## Relativity and quantum mechanics

There was just one problematic feature in the emerging quantum mechanics: it did not encompass the laws of relativity. We will meet Einstein's theory of relativity in Chapters 15 and 16; it had been put forward at the beginning of the century, and was by now well established. If relativity and quantum mechanics are both correct representations of the laws of nature, then they must fit together, and yet there appeared to be serious inconsistencies between the two. For example, Schrodinger's equations dealt with space and time in separate ways, but according to relativity the two must be treated on the same footing.

The dilemma appeared to be resolved by Oskar Klein (1894-1977) and Walter Gordon, but not to Dirac's satisfaction, since their methods did not fit in with his generalised quantum theory. The Klein-Gordon method was based on the relativistic relation between energy and momentum, which involves the squares of these quantities. Dirac's theory dealt only with linear mathematical relations, and quadratic relations had no place in it. While this might be considered a technicality, it presented a serious difficulty to Dirac. Such a major flaw in his generalised quantum mechanics was simply unacceptable.

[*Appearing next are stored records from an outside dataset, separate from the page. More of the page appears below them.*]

(** Which of the shapes of a constructed generator have an inverted
    box, for an image size up to 4096: the seventh circle of the
    categories drawn with circles, once the geometry has a size; and no
    other. *)
Lemma shapes_inverted (str_lower : str -> str) (freq : option str)
    (wound0 seed : str) (g : SigilGenerator) (output_path : str) (image_size : Z)
    (draws : list call) :
  __init__ str_lower freq wound0 seed = Ok g ->
  0 <= image_size <= 4096 ->
  generate_calls g output_path image_size =
    [PathMkdir (Pathlib.parent (Pathlib.Path output_path)) true true;
     ImageNew (lit "RGB") (image_size, image_size) (background (colors g));
     ImageDrawDraw] ++ draws
    ++ [ImageSave (Pathlib.to_str (Pathlib.Path output_path))] ->
  (layer_count (variations g) = 7 -> ~ In (wound g) polygon_geometries ->
   3 <= image_size ->
   exists before c after,
     draws = before ++ c :: after /\ length before = 6%nat /\
     Forall drawing before /\ inverted c = true) /\
  (layer_count (variations g) <= 6 \/ In (wound g) polygon_geometries \/
   image_size < 3 ->
   Forall (fun c => inverted c = false) draws).
Proof.
  intros Hg Hn Hcalls.
  apply init_inv in Hg as (_ & _ & Hv & _).
  destruct (calculate_variations_scale _ _ Hv) as (b & Hb & Hsf).
  apply calculate_variations_closed in Hv as (_ & _ & Hl & _).
  destruct (generate_calls_shape g output_path image_size)
    as (draws' & Hcalls' & Hdrawing & h3 & h4 & Hs3 & Hblock & Ht).
  rewrite Hcalls in Hcalls'. apply app_inv_head in Hcalls'.
  apply app_inj_tail in Hcalls' as [<- _].
  assert (lit "root" <> lit "sacral" /\ lit "solar_plexus" <> lit "sacral")
    as [D1 D2] by (split; discriminate).
  unfold polygon_geometries. cbn [In].
  destruct (decide (wound g = lit "root")) as [E | N1].
  { apply root_geometry_trace in Hblock. cbv zeta in Hblock.
    rewrite Ht in Hblock. apply app_inv_head in Hblock. split; [intros _ []; auto |].
    intros _. rewrite Hblock. apply Forall_app.
    split; apply not_inverted_map; reflexivity. }
  destruct (decide (wound g = lit "sacral")) as [E | N2].
  { apply sacral_geometry_trace in Hblock. cbv zeta in Hblock.
    rewrite Ht, Hs3, Hsf in Hblock. apply app_inv_head in Hblock.
    cbn [fst snd] in Hblock.
    assert (forall i, 0 <= i < 7 ->
              inverted
                (DrawEllipse
                   {| centre := At (image_size / 2) (image_size / 2);
                      half := (Py.float_of_int (image_size / 3) * scale_of b
                               * (1 - Py.float_of_int i * 0.18))%float |}
                   (layer_color (colors g) i) (line_weight (variations g)))
              = (i =? 6) && (3 <=? image_size)) as Hcircle.
    { intros i Hi. cbn [inverted inverted_x inverted_y centre half].
      rewrite orb_diag. apply sacral_box; assumption. }
    split.
    - intros H7 _ H3. rewrite H7, range_7 in Hblock. cbn [map app] in Hblock.
      eexists [_; _; _; _; _; _], _, _. split; [exact Hblock |].
      split; [reflexivity |]. split.
      + repeat (apply List.Forall_cons; [reflexivity |]). apply List.Forall_nil.
      + rewrite Hcircle by lia. apply andb_true_iff. split; [reflexivity | lia].
    - intros Hok. rewrite Hblock. apply Forall_app. split.
      + apply not_inverted_map. intros i Hi. apply range_In in Hi.
        rewrite Hcircle by lia.
        destruct Hok as [Hok | [[Hok | [Hok | []]] | Hok]]; try congruence.
        * destruct (Z.eqb_spec i 6); [lia | reflexivity].
        * destruct (Z.leb_spec 3 image_size); [lia | apply andb_false_r].
      + apply not_inverted_map. intros i _.
        cbn [inverted inverted_x inverted_y centre half].
        rewrite orb_false_r. apply arc_box; assumption. }
  destruct (decide (wound g = lit "solar_plexus")) as [E | N3].
  { apply solar_plexus_geometry_trace in Hblock. cbv zeta in Hblock.
    rewrite Ht in Hblock. apply app_inv_head in Hblock. split; [intros _ []; auto |].
    intros _. rewrite Hblock. apply Forall_app.
    split; apply not_inverted_map; reflexivity. }
  eapply for_each_calls in Hblock as [_ Hblock]; [| intros; reflexivity].
  rewrite Ht in Hblock. apply app_inv_head in Hblock. cbn [fst snd] in Hblock.
  assert (forall i, 0 <= i < 7 ->
            inverted
              (DrawEllipse
                 {| centre := At (image_size / 2) (image_size / 2);
                    half := (Py.float_of_int (image_size / 3)
                             * (1 - Py.float_of_int i * 0.2))%float |}
                 (if i mod 2 =? 0 then primary (colors g) else secondary (colors g))
                 (line_weight (variations g)))
            = (i =? 6) && (3 <=? image_size)) as Hcircle.
  { intros i Hi. cbn [inverted inverted_x inverted_y centre half].
    rewrite orb_diag. apply mandala_box; assumption. }
  split.
  - intros H7 _ H3. rewrite H7, range_7 in Hblock. cbn [map app] in Hblock.
    eexists [_; _; _; _; _; _], _, []. split; [exact Hblock |].
    split; [reflexivity |]. split.
    + repeat (apply List.Forall_cons; [reflexivity |]). apply List.Forall_nil.
    + rewrite Hcircle by lia. apply andb_true_iff. split; [reflexivity | lia].
  - intros Hok. rewrite Hblock.
    apply not_inverted_map. intros i Hi. apply range_In in Hi.
    rewrite Hcircle by lia.
    destruct Hok as [Hok | [[Hok | [Hok | []]] | Hok]]; try congruence.
    * destruct (Z.eqb_spec i 6); [lia | reflexivity].
    * destruct (Z.leb_spec 3 image_size); [lia | apply andb_false_r].
Qed.

(** What comes before the last call of a list is where a run that
    stops has stopped. *)
Lemma stopped_before_last {A : Type} (l done rest : list A) (x failed : A) :
  l ++ [x] = done ++ failed :: rest -> exists rest', l = done ++ rest'.
Proof.
  revert l. induction done as [| a done' IH]; intros l H; [exists l; reflexivity |].
  destruct l as [| b l']; cbn in H.
  - injection H as _ H. destruct done'; discriminate H.
  - injection H as <- H. destruct (IH _ H) as [rest' ->]. exists rest'. reflexivity.
Qed.

Lemma drawing_not_save (c : call) (fp : str) : drawing c -> c <> ImageSave fp.
Proof. intros H ->. discriminate H. Qed.

(** The reference environment on shapes, and on a path without an
    extension. *)
Lemma pillow_draws (c : call) (w : unit) :
  drawing c -> inverted c = false -> pillow c w = Ok tt.
Proof.
  destruct c; try discriminate; intros _; cbn [inverted pillow]; try reflexivity;
    intros H; apply orb_false_iff in H as [-> ->]; reflexivity.
Qed.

The solution to the problem came in 1927 — in Dirac's own words, 'by accident, just by playing with the mathematics'.

He found that he could express the relativistic relations in a linear way, by using matrices instead of ordinary algebraic quantities. The principles of relativity now fitted neatly into his generalised quantum mechanics, and the two basic laws of nature seemed to be represented correctly in the scheme.